(Records contained in a dataset)
------------

(* ===== verification/Prog.v ===== *)
(** Programs over shared memory.

    Every operation of the library that touches a mapped segment is a [prog]: a
    tree whose nodes are the atomic accesses and system calls the C++ code makes,
    in the code's order, and whose leaves are the value it returns. The
    wrappers of [src/edge_runtime/sync/shared_atomic.hpp] are the primitive
    nodes.

    A program has two meanings:
    - [run] executes it alone against a memory and a model of the operating
      system (sequential semantics, executable);
    - [Concur.cstep] interleaves any number of threads, of any number of processes, one
      access at a time, with every answer of the operating system possible
      (concurrent semantics). A thread that is never scheduled again is a
      process that crashed at that point, so the safety theorems cover a crash
      between any two accesses.

    Memory is sequentially consistent: the acquire, release and relaxed variants
    are the same node as the [seq_cst] one. Reorderings that C++ allows for the
    weaker orders are not modelled.

    This file has the sequential semantics; [Concur] has the interleavings and the
    program logic for them. *)
From S2P Require Import Prelude Errors.

(** * Events *)

(** The outcome of a system call: a value, or an [errno]. *)
Inductive sysres (A : Type) : Type :=
| SysOk (a : A)
| SysErr (errno : Z).
Arguments SysOk {A} a.
Arguments SysErr {A} errno.

(** The fields of [struct stat] and [struct statx] the code reads. *)
Record stat_buf : Type := mkStat {
  st_mode : Z; st_uid : Z; st_dev : Z; st_ino : Z; st_size : Z; st_nlink : Z
}.
Record statx_buf : Type := mkStatx {
  stx_mask : Z; stx_mode : Z; stx_uid : Z; stx_ino : Z;
  stx_dev_major : Z; stx_dev_minor : Z
}.

(** What [recvmsg] delivers: the bytes, the ancillary messages (level, type,
    length, the bytes of the control buffer from its header to the end of the
    message, the integers in its data) and the flags. *)
Record cmsg : Type := mkCmsg {
  cmsg_level : Z; cmsg_type : Z; cmsg_len : Z; cmsg_available : Z; cmsg_ints : list Z
}.
Record recv_msg : Type := mkRecvMsg {
  rm_bytes : list Z; rm_control : list cmsg; rm_flags : Z
}.

(** The calls of the C library that prepare a [posix_spawn]. *)
Inductive spawn_setup : Type :=
| sargv_build (** the vector of the arguments; it fails when memory is short *)
| sa_init
| sa_addclose (fd : Z)
| sa_adddup2 (fd newfd : Z)
| sattr_init
| sattr_setsigmask
| sattr_setflags.

(** The system calls the modelled code makes, with their answers. [sys_pread] and
    [sys_pwrite] answer the number of bytes transferred; the bytes themselves are
    locations of the memory, because a file's pages are the pages its mappings
    see. *)
Inductive sys : Type -> Type :=
| sys_getpid : sys Z
| sys_getuid : sys Z
| sys_geteuid : sys Z
| sys_steady_now : sys Z
| sys_getrandom (count : Z) : sys (sysres (list Z))
| sys_shm_open (name : string) (create_exclusive : bool) : sys (sysres Z)
| sys_shm_unlink (name : string) : sys (sysres unit)
| sys_ftruncate (fd size : Z) : sys (sysres unit)
| sys_mmap (fd size : Z) (writable : bool) : sys (sysres Z)
| sys_fstat (fd : Z) : sys (sysres stat_buf)
| sys_statx (fd : Z) : sys (sysres statx_buf)
| sys_open (path : string) : sys (sysres Z)
| sys_read (fd : Z) (count : Z) : sys (sysres (list Z))
| sys_close (fd : Z) : sys unit
| sys_pidfd_open (pid : Z) : sys (sysres Z)
| sys_poll (fd events timeout_ms : Z) : sys (sysres (Z * Z))
| sys_clock_gettime (clock_id : Z) : sys (sysres (Z * Z))
| sys_futex_wait (expected sec nsec : Z) : sys (sysres Z)
| sys_futex_wake (count : Z) : sys (sysres Z)
| sys_pread (fd count offset : Z) : sys (sysres Z)
| sys_pwrite (fd count offset : Z) : sys (sysres Z)
| sys_mkdir (path : string) (mode : Z) : sys (sysres unit)
| sys_open_create (path : string) (mode : Z) : sys (sysres Z)
| sys_flock (fd operation : Z) : sys (sysres unit)
| sys_fdatasync (fd : Z) : sys (sysres unit)
| sys_stat (path : string) : sys (sysres unit)
| sys_access (path : string) : sys (sysres unit)
| sys_unlink (path : string) : sys (sysres unit)
| sys_chmod (path : string) (mode : Z) : sys (sysres unit)
| sys_fchmod (fd mode : Z) : sys (sysres unit)
| sys_memfd_create (name : string) : sys (sysres Z)
| sys_fcntl (fd cmd arg : Z) : sys (sysres Z)
| sys_socket : sys (sysres Z)
| sys_bind (fd : Z) (path : string) : sys (sysres unit)
| sys_listen (fd backlog : Z) : sys (sysres unit)
| sys_connect (fd : Z) (path : string) : sys (sysres unit)
| sys_accept (fd : Z) : sys (sysres Z)
| sys_shutdown (fd : Z) : sys (sysres unit)
| sys_peer_uid (fd : Z) : sys (sysres Z)
| sys_so_error (fd : Z) : sys (sysres Z)
| sys_send (fd : Z) (bytes : list Z) : sys (sysres Z)
| sys_recv (fd count : Z) : sys (sysres (list Z))
| sys_sendmsg (fd : Z) (bytes : list Z) (payload_fd : Z) : sys (sysres Z)
| sys_recvmsg (fd count : Z) : sys (sysres recv_msg)
| sys_nanosleep (sec nsec : Z) : sys (sysres unit)
| sys_clock_nanosleep (clock_id sec nsec : Z) : sys (sysres unit)
| sys_thread_start : sys (sysres unit)
| sys_epoll_create : sys (sysres Z)
| sys_epoll_add (epoll_fd fd : Z) : sys (sysres unit)
| sys_epoll_wait (epoll_fd max_events timeout_ms : Z) : sys (sysres (list Z))
| sys_eventfd : sys (sysres Z)
| sys_signalfd : sys (sysres Z)
| sys_sigmask_block : sys (sysres unit)
| sys_sigmask_restore : sys (sysres unit)
| sys_write (fd count : Z) : sys (sysres Z)
| sys_pipe2 : sys (sysres (Z * Z))
| sys_spawn_setup (step : spawn_setup) : sys (sysres unit)
| sys_posix_spawn (path : string) (argv : list string) (read_end write_end : Z) : sys (sysres Z)
| sys_kill (pid sig : Z) : sys (sysres unit)
| sys_waitpid (pid : Z) (nohang : bool) : sys (sysres (Z * Z)).

(** Every call has some answer. *)
Definition sys_default {X} (c : sys X) : X :=
  match c with
  | sys_getpid | sys_getuid | sys_geteuid | sys_steady_now => 0
  | sys_close _ => tt
  | sys_getrandom _ | sys_shm_open _ _ | sys_shm_unlink _ | sys_ftruncate _ _ | sys_mmap _ _ _
  | sys_fstat _ | sys_statx _ | sys_open _ | sys_read _ _ | sys_pidfd_open _ | sys_poll _ _ _
  | sys_clock_gettime _ | sys_futex_wait _ _ _ | sys_futex_wake _ | sys_pread _ _ _
  | sys_pwrite _ _ _ | sys_mkdir _ _ | sys_open_create _ _ | sys_flock _ _ | sys_fdatasync _
  | sys_stat _ | sys_access _ | sys_unlink _ | sys_chmod _ _ | sys_fchmod _ _ | sys_memfd_create _
  | sys_fcntl _ _ _ | sys_socket | sys_bind _ _ | sys_listen _ _ | sys_connect _ _
  | sys_accept _ | sys_shutdown _ | sys_peer_uid _ | sys_so_error _ | sys_send _ _
  | sys_recv _ _ | sys_sendmsg _ _ _ | sys_recvmsg _ _ | sys_nanosleep _ _
  | sys_clock_nanosleep _ _ _ | sys_thread_start | sys_epoll_create | sys_epoll_add _ _
  | sys_epoll_wait _ _ _ | sys_eventfd | sys_signalfd | sys_sigmask_block | sys_sigmask_restore
  | sys_write _ _ | sys_pipe2 | sys_spawn_setup _ | sys_posix_spawn _ _ _ _ | sys_kill _ _
  | sys_waitpid _ _ => SysErr 0
  end.

(** The accesses to a memory with locations [L]. *)
Inductive ev (L : Type) : Type -> Type :=
| Load (l : L) : ev L Z
| Store (l : L) (v : Z) : ev L unit
| Cas (l : L) (expected desired : Z) : ev L bool
| FetchAdd (modulus : Z) (l : L) (v : Z) : ev L Z
| FutexWait (l : L) (expected sec nsec : Z) : ev L (sysres Z)
| FutexWake (l : L) (count : Z) : ev L (sysres Z)
| Sys {X : Type} (c : sys X) : ev L X.
Arguments Load {L} l.
Arguments Store {L} l v.
Arguments Cas {L} l expected desired.
Arguments FetchAdd {L} modulus l v.
Arguments FutexWait {L} l expected sec nsec.
Arguments FutexWake {L} l count.
Arguments Sys {L X} c.

Inductive prog (L : Type) (A : Type) : Type :=
| Ret (a : A)
| Vis {X : Type} (e : ev L X) (k : X -> prog L A).
Arguments Ret {L A} a.
Arguments Vis {L A X} e k.

Fixpoint bind {L A B} (p : prog L A) (f : A -> prog L B) : prog L B :=
  match p with
  | Ret a => f a
  | Vis e k => Vis e (fun x => bind (k x) f)
  end.

Definition trigger {L X} (e : ev L X) : prog L X := Vis e Ret.

Declare Scope prog_scope.
Delimit Scope prog_scope with prog.

Notation "'let!' x := c 'in' k" := (bind c (fun x => k))
  (at level 200, x pattern, c at level 200, k at level 200) : prog_scope.
Notation "'do!' c ';' k" := (bind c (fun _ => k))
  (at level 200, c at level 200, k at level 200) : prog_scope.
(** [let? x := c in k]: [if (!r) return r.error();] and go on with the value. *)
Notation "'let?' x := c 'in' k" :=
  (bind c (fun r => match r with Ok x => k | Err e => Ret (Err e) end))
  (at level 200, x pattern, c at level 200, k at level 200) : prog_scope.

#[global] Open Scope prog_scope.

(** A pure fallible computation inside a program. *)
Definition lift {L A} (r : Result A) : prog L (Result A) := Ret r.

(** [return make_error(...)]. *)
Definition fail {L A} (c : ErrorCode) (op ctx : string) : prog L (Result A) :=
  Ret (Err (make_error c op ctx)).

(** * The shared atomics *)

Definition shared_load_acquire {L} (l : L) : prog L Z := trigger (Load l).
Definition shared_load_relaxed {L} (l : L) : prog L Z := trigger (Load l).
Definition shared_load_seq_cst {L} (l : L) : prog L Z := trigger (Load l).
Definition shared_store_release {L} (l : L) (v : Z) : prog L unit := trigger (Store l v).
Definition shared_store_relaxed {L} (l : L) (v : Z) : prog L unit := trigger (Store l v).
Definition shared_store_seq_cst {L} (l : L) (v : Z) : prog L unit := trigger (Store l v).
Definition shared_cas_acquire {L} (l : L) (expected desired : Z) : prog L bool :=
  trigger (Cas l expected desired).
Definition shared_cas_seq_cst {L} (l : L) (expected desired : Z) : prog L bool :=
  trigger (Cas l expected desired).
Definition shared_cas_release {L} (l : L) (expected desired : Z) : prog L bool :=
  trigger (Cas l expected desired).
(** [T] is [uint32_t] at the [notify_epoch] fields and [uint64_t] at the
    counters; the sum wraps at that width. *)
Definition shared_fetch_add_relaxed_u32 {L} (l : L) (v : Z) : prog L Z :=
  trigger (FetchAdd 4294967296 l v).
Definition shared_fetch_add_relaxed_u64 {L} (l : L) (v : Z) : prog L Z :=
  trigger (FetchAdd 18446744073709551616 l v).
(** A plain (non-atomic) access to a mapped field. *)
Definition plain_load {L} (l : L) : prog L Z := trigger (Load l).
Definition plain_store {L} (l : L) (v : Z) : prog L unit := trigger (Store l v).
Definition syscall {L X} (c : sys X) : prog L X := trigger (Sys c).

------------

(What the task asks): Working from the records above, tally the lines that contain "errno" and give only the total.

(Solution to the exercise): 3